Si hacemos una lista de los compositores más influyentes del pasado siglo XX debería estar el nombre de Olivier Messiaen (1908-1992), compositor y organista francés que nació en Aviñón y murió en Clichy. También habría que añadir a la lista de las «ocupaciones» de este gran hombre el de ornitólogo. Su afición por los pájaros y su canto no solo era una afición sino que la plasmó en su música puesto que el canto de estos animales celestiales está presente en todas sus obras, con unas transcripciones que son de lo más fiel; no solo los pájaros franceses sino de todo el mundo.
En realidad, podemos caracterizar su vida y su obra mediante tres elementos: la sinestesia, el catolicismo y la ornitología. Vamos por partes.
Como siete años empezó a tocar el piano y con once años se matriculó en el conservatorio de París, algo casi insólito. Poco a poco fue ganando todos los primeros premios, destacando en las clases de composición (con Paul Dukas) y órgano (Marcel Dupré).
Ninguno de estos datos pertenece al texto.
(** Creating an invite refines its specification: owners invite admins and
    members, admins members only, nobody an owner, and no second invite may be
    pending for the address. Success commits together the pending invite with
    the hash of a fresh token and a seven-day expiry, one audit event and the
    outbox event that carries the encrypted token; failure commits nothing and
    has one of the stated reasons. *)
Theorem create_invite_spec o a role email ctx lim d :
  wf d ->
  commits (InviteService.create_invite o a role email ctx lim)
    (fun i d' => AuditContext.actor_user_id ctx = Some a /\ may_invite d o a role /\
       ~ pending_for d o (normalised_email email) /\
       exists j c id n n' k aid na eid n1 n2, let token := token_urlsafe j in
         i = new_invite id (normalised_email email) o role (sha256_hexdigest token)
               (clock c + InviteService.DEFAULT_INVITE_TTL) n n' /\
         invites d !! id = None /\ audit_events d !! aid = None /\ outbox_events d !! eid = None /\
         d' = with_events ctx AuditAction.INVITE_CREATED "invite.created" "created" o i token
                k aid na eid n1 n2 d)
    (fun e => AuditContext.actor_user_id ctx <> Some a \/
       (app_error e /\ (~ may_invite d o a role \/
          pending_for d o (normalised_email email) \/ invite_taken d)) \/
       limited lim e \/ (e = IntegrityError /\ (audit_blocked ctx d \/ outbox_id_taken d))) d.
Proof.
  intros Hwf. apply commits_guard; intros Hb.
  { left. by apply negb_true_iff, bool_decide_eq_false_1 in Hb. }
  apply negb_false_iff, bool_decide_eq_true_1 in Hb.
  apply commits_bind_ret, commits_begin. eapply wp_mono; [by apply wp_create_invite| |by auto].
  intros [i token] d' (Hmay & Hp & j & c & id & n & n' & k & aid & na & eid & n1 & n2 & Ht & Hi & Hid & _ & Hpost).
  simpl. split; [done|]. split; [done|]. split; [done|]. subst token.
  exists j, c, id, n, n', k, aid, na, eid, n1, n2. naive_solver.
Qed.

(** C33. A token is accepted once. Acceptance needs a pending, unexpired invite with
    the token's hash, whose address is the caller's verified one; it commits that
    invite as accepted, the caller's user and his new membership with the
    invited role, and leaves every other invite and membership alone. Afterwards
    every further attempt with the token, by anybody, is refused and changes
    nothing. Failures are application errors. *)
Theorem accept_invite_once token identity d :
  wf d ->
  commits (InviteService.accept_invite token identity)
    (fun m d' => accepted d d' (sha256_hexdigest token) identity m /\
       forall identity', commits (InviteService.accept_invite token identity')
         (fun _ _ => False) (fun e => e = invalid_invite) d')
    app_error d.
Proof.
  intros Hwf. apply commits_join_or_begin.
  eapply wp_mono; [by apply wp_accept_invite| |by intros e [? _]].
  intros m d' [Hwf' Hacc]. split; [done|]. intros identity'.
  apply commits_join_or_begin, wp_accept_shut; [done|]. intros i.
  by apply (accepted_shut d d' _ identity m Hwf Hacc).
Qed.

(** The EXPIRED status that acceptance and resending write for an expired invite
    is never committed: the exception they raise next rolls it back. So a
    pending invite past its expiry stays pending, can be neither accepted nor
    resent, and blocks every new invite of the organisation to its address. *)
Theorem expired_invite_stays_pending i d token identity a role email ctx lim :
  wf d -> invites d !! Invite.id i = Some i -> Invite.status i = InviteStatus.PENDING ->
  (forall n, expired_by i (clock n)) ->
  Invite.token_hash i = sha256_hexdigest token ->
  Text.lower (Invite.email i) = Text.lower (normalised_email email) ->
  commits (InviteService.accept_invite token identity) (fun _ _ => False) any_exn d /\
  commits (InviteService.resend_invite (Invite.organisation_id i) (Invite.id i) a ctx lim)
    (fun _ _ => False) any_exn d /\
  commits (InviteService.create_invite (Invite.organisation_id i) a role email ctx lim)
    (fun _ _ => False) any_exn d.
Proof.
  intros Hwf Hi Hp Hexp Hh Hem. split; [|split].
  - apply commits_join_or_begin. eapply wp_mono; [apply wp_accept_shut; [done|]|done..].
    intros n k r Hr (Hh' & _ & He). specialize (Hexp n). unfold expired_by in Hexp.
    assert (r = i) as ->.
    { pose proof (wf_pk (R := Invite.t) d k r Hwf Hr) as Hk. simpl in Hk. subst k.
      assert (Invite.id r = Invite.id i) as Heq by (apply (token_hash_unique d); [done..|exact (eq_trans Hh' (eq_sym Hh))]).
      congruence. }
    destruct (Invite.expires_at i); [lia|done].
  - apply commits_guard; [done|]. intros _. apply commits_bind_ret, commits_begin.
    eapply wp_mono; [by apply wp_resend_invite| |done].
    intros [i' t] d' (r & j & c & n & key & aid & na & eid & n1 & n2 & (Hr & Hk & _) & Hun & _).
    assert (r = i) as -> by congruence. specialize (Hexp c). unfold expired_by in Hexp.
    unfold InviteRepository.unexpired_at in Hun.
    destruct (Invite.expires_at i); [apply Z.ltb_lt in Hun; lia|done].
  - apply commits_guard; [done|]. intros _. apply commits_bind_ret, commits_begin.
    eapply wp_mono; [by apply wp_create_invite| |done].
    intros [i' t] d' (_ & Hno & _). apply Hno. by exists (Invite.id i), i.
Qed.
Desde joven también le atrajeron las métricas de los versos griegos así como los modos antiguos, especialmente hindúes. El órgano le ofreció casi todo lo que quería conseguir ya que le venía como anillo al dedo para su catolicismo practicante. Nada más terminar en el conservatorio, en 1931 fue nombrado organista de la iglesia de la Trinidad de París, puesto que ocupó durante más de sesenta años y para cuyo instrumento escribió las más grandiosas obras para órgano.
Un hecho fundante en su vida (y triste, claro está) fue que en 1940 fue hecho prisionero y enviado al campo de concentración Stalag III A en Görlitz. Allí, un año más tarde, estrenó (rodeado de una audiencia escalofriantemente silenciosa y usando unos instrumentos defectuosos) la que es su obra más icónica y una de las más importantes del siglo XX: el Cuarteto para el fin del tiempo, con los pájaros y la fe en un Jesús que nos trae la alegría, la esperanza y la inmortalidad recorriendo la obra de principio a fin.
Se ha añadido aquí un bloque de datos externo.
Lemma wp_claimed_context id token d :
  wf d ->
  wp (_claimed_event_context id token) (decides d id token) (fun _ => False) d.
Proof.
  intros Hwf. apply wp_bind, wp_claim_for_delivery;
    [done| |by intros; apply wp_ret; left].
  intros e n Hcl. pose proof Hcl as (He & Hs & _). simpl.
  rewrite bool_decide_false
    by (rewrite Hs; by intros [|[|?%elem_of_nil]%elem_of_cons]%elem_of_cons).
  change (is_invite_event (locked n e)) with (is_invite_event e).
  assert (Hret : forall a d', claim_token_of a = Some token ->
    decides_on d e a (after_claim d id token n e) d' -> wp (mret a) (decides d id token) (fun _ => False) d')
    by (intros a d' Ht Ha; apply wp_ret; right; by exists e, n).
  destruct (is_invite_event e) eqn:Hi; simpl; [|apply Hret; [done|]; left; by auto].
  assert (Hwf' : wf (after_claim d id token n e)) by by apply wf_after_claim.
  assert (Hretry : forall r, undeliverable d e ->
    wp (mret (Retry token r)) (decides d id token) (fun _ => False) (after_claim d id token n e))
    by (intros r Hu; by apply Hret).
  change (OutboxEvent.payload_json (locked n e)) with (OutboxEvent.payload_json e).
  destruct (parse_invite_outbox_payload _) as [p|] eqn:Hp;
    [|apply Hretry; intros p i raw (_ & Hp' & _); congruence].
  apply wp_bind, wp_select_invite; [done|]. simpl invites.
  destruct (invites d !! _) as [i|] eqn:Hinv;
    [|apply Hretry; intros p' i raw (_ & Hp' & Hi'); congruence].
  pose proof (wf_pk (R := Invite.t) d _ i Hwf Hinv) as Hid. simpl in Hid.
  destruct (decide (Invite.status i = InviteStatus.PENDING)) as [Hpend|Hpend];
    pose proof Hpend as Hpend'; rewrite <- is_pending_true in Hpend'.
  2:{ rewrite bool_decide_false by done. apply Hret; [done|]. left. split; [done|]. right.
      exists p, i. split; [done|]. left. by apply not_true_iff_false. }
  rewrite bool_decide_true by done.
  apply wp_bind, wp_draw. intros j. apply wp_bind, wp_expire_own; [done|simpl; by rewrite Hid|done|..].
  - intros n' Hex _. apply Hret; [done|]. right. by exists p, i, j, n'.
  - intros Hex. simpl. destruct invite_delivery_enabled eqn:Hen; simpl;
      [|apply Hret; [done|]; left; split; [done|]; right; exists p, i; split; [done|]; by right].
    destruct (fernet_decrypt _) as [raw|] eqn:Hd;
      [|apply Hretry; intros p' i' raw (_ & Hp' & _) Hd'; congruence].
    destruct (String.eqb _ _) eqn:Hh; simpl.
    2:{ apply Hretry. intros p' i' raw' (_ & Hp' & Hi') Hd'. apply String.eqb_neq in Hh. congruence. }
    apply Hret; [done|]. apply String.eqb_eq in Hh. split; [done|]. split; [done|]. split; [by exists j|].
    split; [done|]. split; [done|]. by exists p.
Qed.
Como otros compositores (por ejemplo Scriabin o Rimsky-Korsakov), Messiaen era sinestésico. En sus palabras: «Veo colores cuando escucho sonidos pero no veo los colores con mis ojos sino intelectualmente en mi cabeza». Estas piezas parecen un puzle difícil de cuadrar pero Messiaen, siendo como era un extraordinario compositor, hizo la magia de cuadrarlo todo en un círculo perfecto. Por ejemplo, compuso una monumental pieza titulada Des Canyons aux étoiles… En ella, utiliza pájaro, paisajes y colores del estado de Utah, en Estados Unidos, y compara sus cimas con la Ciudad Celeste. En agradecimiento, el gobierno del estado renombró una montaña para ponerle el nombre de Mount Messiaen.
En 1944 compuso otra magna obra para piano titulada Vingt Regards sur l’Enfant-Jésus. Se trata de veinte meditaciones (miradas) sobre diversos aspectos de la infancia de Cristo. Fue compuesta para su segunda esposa, Yvonne Loriod, consumada intérprete de piano y que estrenó muchísimas de sus composiciones (que ejecutaba de memoria). En esta magna obra encontramos toda la esencia de la espiritualidad del francés, llena de su fe más profunda.
La composición tiene como elemento esencial el silencio, que «suena» entre la poderosa sonoridad del piano, por momentos con resonancias especiales. Esos silencios sirven de respiración y de contemplación pausada. El canto de los pájaros también recorre toda la obra. Messiaen también utiliza bloques de acordes a modo de flases, como retazos de la totalidad de Dios, solo comprensible para nosotros por medio de esos fragmentos.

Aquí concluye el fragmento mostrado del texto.